• _WORK REQUEST_
Repeat the first line of the listing and each line after it, exactly, through the line containing "intros (e1 &".

• _DATASET RECORDS_
End C5.

(* ===================================================================== *)
(** * What a computation adds to the trace *)
(* ===================================================================== *)

Module trace_facts.
Import world files github spec monad_facts transfer_facts.

Section Extends.
Variable allowed : Event -> bool.

Lemma extends_refl (w : World) : extends allowed w w.
Proof. exists []. now rewrite app_nil_r. Qed.

Lemma extends_trans (a b c : World) :
  extends allowed a b -> extends allowed b c -> extends allowed a c.
Proof.
  intros (e1 & H1 & A1) (e2 & H2 & A2). exists (e1 ++ e2)%list.
  rewrite H2, H1, <- app_assoc. split; [reflexivity|].
  rewrite forallb_app. now rewrite A1, A2.
Qed.

Lemma steps_ret {A} (a : A) : steps (extends allowed) (ret a).
Proof. intros w. apply extends_refl. Qed.

Lemma steps_panic {A} (why : string) :
  steps (extends allowed) (panic (A := A) why).
Proof. intros w. apply extends_refl. Qed.

Lemma steps_lift {A} (r : result A) : steps (extends allowed) (lift r).
Proof. destruct r; [apply steps_ret | apply steps_panic]. Qed.

Lemma steps_history : steps (extends allowed) history.
Proof. intros w. apply extends_refl. Qed.

Lemma steps_get_fs : steps (extends allowed) get_fs.
Proof. intros w. apply extends_refl. Qed.

Lemma steps_put_fs (f : FS) : steps (extends allowed) (put_fs f).
Proof. intros w. exists []. simpl. now rewrite app_nil_r. Qed.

• _RESPONSE AREA_
End C5.

(* ===================================================================== *)
(** * What a computation adds to the trace *)
(* ===================================================================== *)

Module trace_facts.
Import world files github spec monad_facts transfer_facts.

Section Extends.
Variable allowed : Event -> bool.

Lemma extends_refl (w : World) : extends allowed w w.
Proof. exists []. now rewrite app_nil_r. Qed.

Lemma extends_trans (a b c : World) :
  extends allowed a b -> extends allowed b c -> extends allowed a c.
Proof.
  intros (e1 & H1 & A1) (e2 & H2 & A2). exists (e1 ++ e2)%list.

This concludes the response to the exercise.